◆ **Activity**: Your answer must be every line of the data that holds the string "evicted".

(Data to examine)

(* ===== verification/Frames.v ===== *)
(** What the runner's operations leave alone.  [keeps f m]: the operation [m]
    does not change the observation [f] of its state, whatever its outcome.
    The lemmas of the hint database [keeps] follow the structure of an
    operation; [solve_keeps] applies them. *)
From S2P Require Import Prelude Float64 Types Reasons Tree Frontier Mirror Commit Plateau Client Retry Rng Policy Softmax Ucb Staged Checkpoint Runner Durable.
From S2P Require Import HvTypes SynthTypes WorkerDriver Pipeline StoreTypes NodeAttrs SynthDriver ScorerTypes Compile Events Bringup CommitStage ReplayStage RunLoop.
Local Open Scope string_scope.
Local Open Scope list_scope.

Definition keeps {S T E A} (f : S -> T) (m : st S E A) : Prop := forall s, f (m s).2 = f s.

Create HintDb keeps discriminated.

Section Keeps.
Context {S T E : Type} (f : S -> T).
Lemma keeps_ret {A} (a : A) : keeps (E := E) f (mret a).
Proof. done. Qed.
Lemma keeps_bind {A B} (m : st S E A) (k : A -> st S E B) : keeps f m -> (forall a, keeps f (k a)) -> keeps f (m ≫= k).
Proof.
  intros Hm Hk s. rewrite st_bind_run. specialize (Hm s). destruct (m s) as [[a| |] s']; cbn in *; [by rewrite (Hk a s')|done..].
Qed.
Lemma keeps_lift {A} (r : res E A) : keeps f (lift_res r).
Proof. done. Qed.
Lemma keeps_get : keeps (E := E) f get_st.
Proof. done. Qed.
Lemma keeps_gets {A} (g : S -> A) : keeps (E := E) f (gets g).
Proof. done. Qed.
Lemma keeps_modify (g : S -> S) : (forall s, f (g s) = f s) -> keeps (E := E) f (modify g).
Proof. done. Qed.
Lemma keeps_zoom {V F A} (get : S -> V) (set : V -> S -> S) (conv : F -> E) (m : st V F A) :
  (forall s v, f (set v s) = f s) -> keeps f (zoom get set conv m).
Proof. intros Hs s. unfold zoom. destruct (m (get s)). apply Hs. Qed.
End Keeps.

(** A sequence starts with an operation that keeps [f]: it runs the rest in
    a state with the same [f], or fails with it. *)
Lemma keeps_step {S T E A B} (f : S -> T) (m : st S E A) (k : A -> st S E B) s r s' : keeps f m -> (m ≫= k) s = (r, s') ->
  (exists a s1, m s = (Ok a, s1) /\ f s1 = f s /\ k a s1 = (r, s')) \/ (is_Ok r = false /\ f s' = f s).
Proof.
  intros Hm. rewrite st_bind_run. specialize (Hm s). destruct (m s) as [[a|e|] s1]; cbn in Hm.
  - intros Hr. left. by exists a, s1.
  - intros [= <- <-]. by right.
  - intros [= <- <-]. by right.
Qed.

(** An observation that factors through another is kept with it. *)
Lemma keeps_factor {S T U E A} (f : S -> T) (g : T -> U) (m : st S E A) : keeps f m -> keeps (fun s => g (f s)) m.
Proof. intros H s. by rewrite H. Qed.

#[export] Hint Resolve keeps_ret keeps_bind keeps_lift keeps_get keeps_gets keeps_modify : keeps.
#[export] Hint Extern 2 (keeps _ (match ?x with _ => _ end)) => destruct x : keeps.
#[export] Hint Extern 2 (keeps _ (if ?x then _ else _)) => destruct x : keeps.
#[export] Hint Extern 3 (_ = _) => reflexivity : keeps.
Ltac solve_keeps := cbv zeta; eauto 30 with keeps.

(** ** The runner's calls *)

Section Run.
Context {W CP : Type} `{MS : MetadataStore W, RT : Runtime W, SA : ScorerArchive W, CR : CrashPolicy CP}.
Context `{PC : Postcard CheckpointV1, PI : Postcard ExpansionIntent}.
Implicit Types s : Run W CP.

(** Search state and progress. *)
Definition core_of s : SearchState * Progress := (rn_search s, rn_progress s).

Lemma core_on_world {A} (m : st W ClientError A) : keeps core_of (on_world (CP := CP) m).
Proof. intros s. unfold on_world. by destruct (m _). Qed.
Lemma core_rpc {A} (m : st W ClientError A) : keeps core_of (rpc (CP := CP) m).
Proof. intros s. apply core_on_world. Qed.
Lemma core_crash_check point : keeps core_of (crash_check (W := W) point).
Proof. intros s. unfold crash_check. destruct (rn_crash s); [|done]. destruct (should_crash _ _) as [[] ?]; done. Qed.
Lemma core_owner window : keeps core_of (ensure_checkpoint_owner (CP := CP) window).
Proof.
  intros s. unfold ensure_checkpoint_owner. destruct (du_ckpt_generation _); [|done].
  pose proof (core_rpc (get_metadata (checkpoint_key (rn_experiment_id s))) s) as H.
  destruct (rpc _ s) as [[[? g]|e|] s']; cbn in *; [by case_decide|by destruct (ce_kind e)|done].
Qed.
Hint Resolve core_on_world core_rpc core_crash_check : keeps.

Lemma core_truncate seqs : keeps core_of (truncate_wal (CP := CP) seqs).
Proof.
  induction seqs as [|seq seqs IH]; cbn; [by apply keeps_ret|]. apply keeps_bind; [|done].
  intros s. unfold delete_wal_entry. pose proof (core_rpc (delete_metadata (wal_key (rn_experiment_id s) seq) Unconditional) s) as H.
  destruct (rpc _ s) as [[|e|] s']; cbn in *; [done|by case_decide|done].
Qed.
Lemma core_cas_put bytes : keeps core_of (cas_put (CP := CP) bytes).
Proof.
  intros s. unfold cas_put. match goal with |- context [rpc ?m s] => pose proof (core_rpc m s) as H; destruct (rpc m s) as [[|e|] s'] end;
    cbn in *; [done|by destruct (ce_kind e)|done].
Qed.
Lemma core_archive id : keeps core_of (archive_in_lockstep (CP := CP) id).
Proof. intros s. unfold archive_in_lockstep. cbv zeta. match goal with |- core_of (?m s).2 = _ => cut (keeps core_of m); [auto|] end. solve_keeps. Qed.
Hint Resolve core_truncate core_cas_put core_archive : keeps.
Lemma core_prepare : keeps core_of (prepare_checkpoint (W := W) (CP := CP)).
Proof. unfold prepare_checkpoint. repeat (apply keeps_bind; [solve_keeps|intros ?]); solve_keeps. by intros s. Qed.
Lemma core_publish bytes n : keeps core_of (publish_checkpoint (W := W) (CP := CP) bytes n).
Proof. unfold publish_checkpoint. solve_keeps. Qed.
Lemma core_checkpoint : keeps core_of (checkpoint (W := W) (CP := CP)).
Proof. unfold checkpoint. apply keeps_bind; [apply core_prepare|]. intros []. apply core_publish. Qed.
Lemma core_maybe_checkpoint : keeps core_of (maybe_checkpoint (W := W) (CP := CP)).
Proof. intros s. unfold maybe_checkpoint. destruct (_ || _); [apply core_checkpoint|done]. Qed.
End Run.
#[export] Hint Resolve core_on_world core_rpc core_crash_check core_owner core_checkpoint core_maybe_checkpoint : keeps.

(** ** The commit stage *)

Section Stage.
Context {W CP : Type} `{MS : MetadataStore W, RT : Runtime W, SA : ScorerArchive W, CR : CrashPolicy CP}.
Context `{PC : Postcard CheckpointV1, PI : Postcard ExpansionIntent, PA : Postcard OrchNodeAttrsV1}.
Context `{NS : NodeStore W, SC : Scorer W, SY : InputSynth W, BP : BatchPipeline W}.
Context `{SB : SortByStart, HD : F64Display, HB : Blake3, HC : ChaCha12, HL : Libm}.
Implicit Types x : Stage W CP.

Definition search_of x : SearchState := rn_search (xs_run x).
(** What the budgets and the numbering of batches depend on. *)
Definition budget_view x : N * ExperimentConfig * N := (expansions_of x, config_of x, ss_batch_seq (search_of x)).

Lemma search_on_run {A} (m : st (Run W CP) ClientError A) : keeps core_of m -> keeps search_of (on_run m).
Proof. intros H x. unfold on_run, zoom, search_of. specialize (H (xs_run x)). destruct (m (xs_run x)) as [r s]. cbn in *. by injection H. Qed.
Lemma search_mod_progress f : keeps search_of (mod_progress (W := W) (CP := CP) f).
Proof. done. Qed.
Lemma search_emit ts ty p : keeps search_of (emit_event_st (W := W) (CP := CP) ts ty p).
Proof. done. Qed.
Hint Resolve search_on_run search_mod_progress search_emit : keeps.

Lemma search_score_batch id states : keeps search_of (stage_score_batch (CP := CP) id states).
Proof. unfold stage_score_batch. solve_keeps. Qed.
Lemma search_replay_commits states : keeps search_of (stage_replay_commits (CP := CP) states).
Proof. unfold stage_replay_commits. case_decide; solve_keeps. Qed.
Lemma search_update_node u : keeps search_of (update_node (CP := CP) u).
Proof. unfold update_node. solve_keeps. Qed.
Lemma search_create_row request : keeps search_of (create_row (CP := CP) request).
Proof.
  intros x. unfold create_row. pose proof (search_on_run (rpc (create_node request)) (core_rpc _) x) as H.
  destruct (on_run _ x) as [[|e|] x']; cbn in *; [done|by case_decide|done].
Qed.
Hint Resolve search_score_batch search_replay_commits search_update_node search_create_row : keeps.
Lemma search_create_child node parent job result status : keeps search_of (create_child_node (CP := CP) node parent job result status).
Proof. unfold create_child_node. solve_keeps. Qed.
Lemma search_count_discard reason : keeps search_of (count_discard (W := W) (CP := CP) reason).
Proof. unfold count_discard. destruct reason; solve_keeps. Qed.
Lemma search_mid_batch i n : keeps search_of (mid_batch_check (W := W) (CP := CP) i n).
Proof. unfold mid_batch_check. solve_keeps. Qed.
Lemma search_relay ts node events x : search_of (relay_sdk_events ts node events x) = search_of x.
Proof. unfold relay_sdk_events. revert x. induction events as [|e events IH]; intros x; cbn; [done|]. rewrite IH. by destruct (sdk_event_type e). Qed.
Hint Resolve search_create_child search_count_discard search_mid_batch search_relay : keeps.
Lemma search_commit_row ts parent job result node t : keeps search_of (commit_row (CP := CP) ts parent job result node t).
Proof. unfold commit_row. solve_keeps. Qed.
Lemma search_discard_row ts parent reason route t : keeps search_of (discard_row (CP := CP) ts parent reason route t).
Proof. unfold discard_row. solve_keeps. Qed.
Hint Resolve search_commit_row search_discard_row : keeps.
Lemma search_write_rows ts parent len index rows t : keeps search_of (write_rows (CP := CP) ts parent len index rows t).
Proof.
  revert index t. induction rows as [|[[job result] commit] rows IH]; intros index t; cbn [write_rows]; [apply keeps_ret|].
  apply keeps_bind; [apply search_mid_batch|intros _]. apply keeps_bind; [|intros ?; apply IH]. destruct (cc_node_id commit); solve_keeps.
Qed.
Lemma search_parent_row ts parent evicted : keeps search_of (parent_row (CP := CP) ts parent evicted).
Proof. unfold parent_row. solve_keeps. Qed.
Lemma search_own_commit : keeps search_of (own_commit (W := W) (CP := CP)).
Proof. unfold own_commit. apply keeps_bind; [solve_keeps|]. intros _. apply search_on_run, core_owner. Qed.
Lemma search_guard request response : keeps search_of (guard_response (W := W) (CP := CP) request response).
Proof. intros x. unfold guard_response. destruct (_ && _); [done|]. destruct (check_or_insert _ _ _) as [[|?|] ?]; cbn; [by destruct (bool_decide _)|done..]. Qed.
Hint Resolve search_write_rows search_parent_row search_own_commit search_guard : keeps.
Lemma search_synthesize intent : keeps search_of (synthesize (W := W) (CP := CP) intent).
Proof. unfold synthesize, guarded_propose. solve_keeps. Qed.
Lemma search_submit what intent bursts : keeps search_of (submit_batch (W := W) (CP := CP) what intent bursts).
Proof. unfold submit_batch. solve_keeps. Qed.
Lemma search_log intent : keeps search_of (log_intent (W := W) (CP := CP) intent).
Proof. unfold log_intent. solve_keeps. Qed.
Hint Resolve search_synthesize search_submit search_log : keeps.
Lemma search_dispatch_replay intent : keeps search_of (dispatch_replay (W := W) (CP := CP) intent).
Proof. unfold dispatch_replay. solve_keeps. Qed.

(** ** Expansions *)

Lemma budget_search {A} (m : st (Stage W CP) ClientError A) : keeps search_of m -> keeps budget_view m.
Proof. intros H x. unfold budget_view, expansions_of, config_of. specialize (H x). unfold search_of in *. by rewrite H. Qed.
Lemma budget_on_commit {A} what (m : st CommitState CommitError A) : keeps budget_view (on_commit (W := W) (CP := CP) what m).
Proof. by apply keeps_zoom. Qed.
Lemma budget_on_tree_op {A} what (m : st CommitState TreeError A) : keeps budget_view (on_tree_op (W := W) (CP := CP) what m).
Proof. by apply keeps_zoom. Qed.
Lemma budget_observe node score : keeps budget_view (observe_score (W := W) (CP := CP) node score).
Proof.
  intros x. unfold observe_score. destruct (FiniteF64_new score); [|done..]. cbv zeta.
  destruct (observe _ _) as [[o| |] stall]; [|done..]. destruct (apply_stall_observation o _) as [snap l].
  destruct (so_improved o && _), (so_completed_new_window o); case_decide; reflexivity.
Qed.
Lemma budget_rebin : keeps budget_view (maybe_rebin (W := W) (CP := CP)).
Proof.
  unfold maybe_rebin. apply keeps_bind; [apply keeps_get|intros x]. destruct (_ =? _)%N; [apply keeps_ret|].
  apply keeps_bind; [apply keeps_lift|intros m]. apply keeps_bind; [apply budget_search; solve_keeps|intros b]. solve_keeps.
Qed.
Lemma budget_score_stage done intent : keeps budget_view (score_stage (W := W) (CP := CP) done intent).
Proof.
  unfold score_stage. apply keeps_bind; [by intros x|intros _]. apply keeps_bind; [|intros; apply keeps_ret].
  case_decide; [apply keeps_ret|]. apply budget_search. solve_keeps.
Qed.

(** [m] counts one expansion when it succeeds, and at most one otherwise. *)
Definition counts_one {A} (m : st (Stage W CP) ClientError A) : Prop := forall x r x', m x = (r, x') ->
  config_of x' = config_of x /\ ss_batch_seq (search_of x') = ss_batch_seq (search_of x) /\
  (expansions_of x' = expansions_of x \/ expansions_of x' = (expansions_of x + 1)%N) /\
  (is_Ok r = true -> expansions_of x' = (expansions_of x + 1)%N).

Lemma counts_before {A B} (m : st (Stage W CP) ClientError A) (k : A -> st (Stage W CP) ClientError B) :
  keeps budget_view m -> (forall a, counts_one (k a)) -> counts_one (m ≫= k).
Proof.
  intros Hm Hk x r x'. rewrite st_bind_run. specialize (Hm x). unfold budget_view in Hm.
  destruct (m x) as [[a|e|] x1]; cbn in Hm; injection Hm as He Hc Hb; unfold counts_one.
  - intros Hr. destruct (Hk a x1 r x' Hr) as (? & ? & ? & ?). rewrite <- He, <- Hc, <- Hb. by split_and!.
  - intros [= <- <-]. split_and!; auto. done.
  - intros [= <- <-]. split_and!; auto. done.
Qed.
Lemma counts_after {A B} (m : st (Stage W CP) ClientError A) (k : A -> st (Stage W CP) ClientError B) :
  counts_one m -> (forall a, keeps budget_view (k a)) -> counts_one (m ≫= k).
Proof.
  intros Hm Hk x r x'. rewrite st_bind_run. destruct (m x) as [r1 x1] eqn:E. specialize (Hm x r1 x1 E) as (Hc & Hb & He & Ho).
  destruct r1 as [a|e|].
  - intros Hr. specialize (Hk a x1). rewrite Hr in Hk. unfold budget_view in Hk. cbn in Hk. injection Hk as -> -> ->. split_and!; auto.
  - intros [= <- <-]. by split_and!.
  - intros [= <- <-]. by split_and!.
Qed.
Lemma counts_count : counts_one (count_expansion (W := W) (CP := CP)).
Proof.
  intros x r x'. unfold count_expansion. rewrite st_bind_run. cbn [get_st]. rewrite st_bind_run. unfold lift_res at 1.
  unfold succ_u64. destruct (checked_add u64_max (expansions_of x) 1) as [n|] eqn:E; cbn [expect].
  2:{ intros [= <- <-]. split_and!; auto. done. }
  rewrite st_bind_run. unfold lift_res. destruct (checked_add u32_max _ 1) as [n'|] eqn:E'; cbn [expect].
  2:{ intros [= <- <-]. split_and!; auto. done. }
  intros [= <- <-]. apply checked_add_Some in E as [_ ->]. by split_and!; [..|right|].
Qed.
Lemma counts_finish ts seq parent evicted goal t : counts_one (finish_batch (W := W) (CP := CP) ts seq parent evicted goal t).
Proof.
  unfold finish_batch. apply counts_before; [apply budget_search; solve_keeps|intros _].
  apply counts_before; [apply budget_search; solve_keeps|intros _]. apply counts_after; [apply counts_count|intros _].
  apply keeps_bind; [by intros x|intros _]. apply keeps_bind; [apply keeps_get|intros x].
  apply keeps_bind; [apply budget_observe|intros _]. apply keeps_bind; [apply budget_rebin|intros _].
  destruct goal; [|apply keeps_ret]. apply keeps_bind; [by intros y|intros; apply keeps_ret].
Qed.
Lemma counts_commit_completed done intent : counts_one (commit_completed (W := W) (CP := CP) done intent).
Proof.
  unfold commit_completed. apply counts_before; [apply budget_score_stage|intros scored]. apply counts_before; [apply keeps_get|intros x].
  apply counts_before; [apply keeps_lift|intros children]. apply counts_before; [apply budget_search; solve_keeps|intros _].
  apply counts_before; [apply budget_on_commit|intros outcome]. apply counts_before; [apply budget_search; solve_keeps|intros t].
  apply counts_finish.
Qed.
End Stage.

(End Data to examine)

◆ **Exercise response**:
Lemma search_parent_row ts parent evicted : keeps search_of (parent_row (CP := CP) ts parent evicted).
Lemma counts_finish ts seq parent evicted goal t : counts_one (finish_batch (W := W) (CP := CP) ts seq parent evicted goal t).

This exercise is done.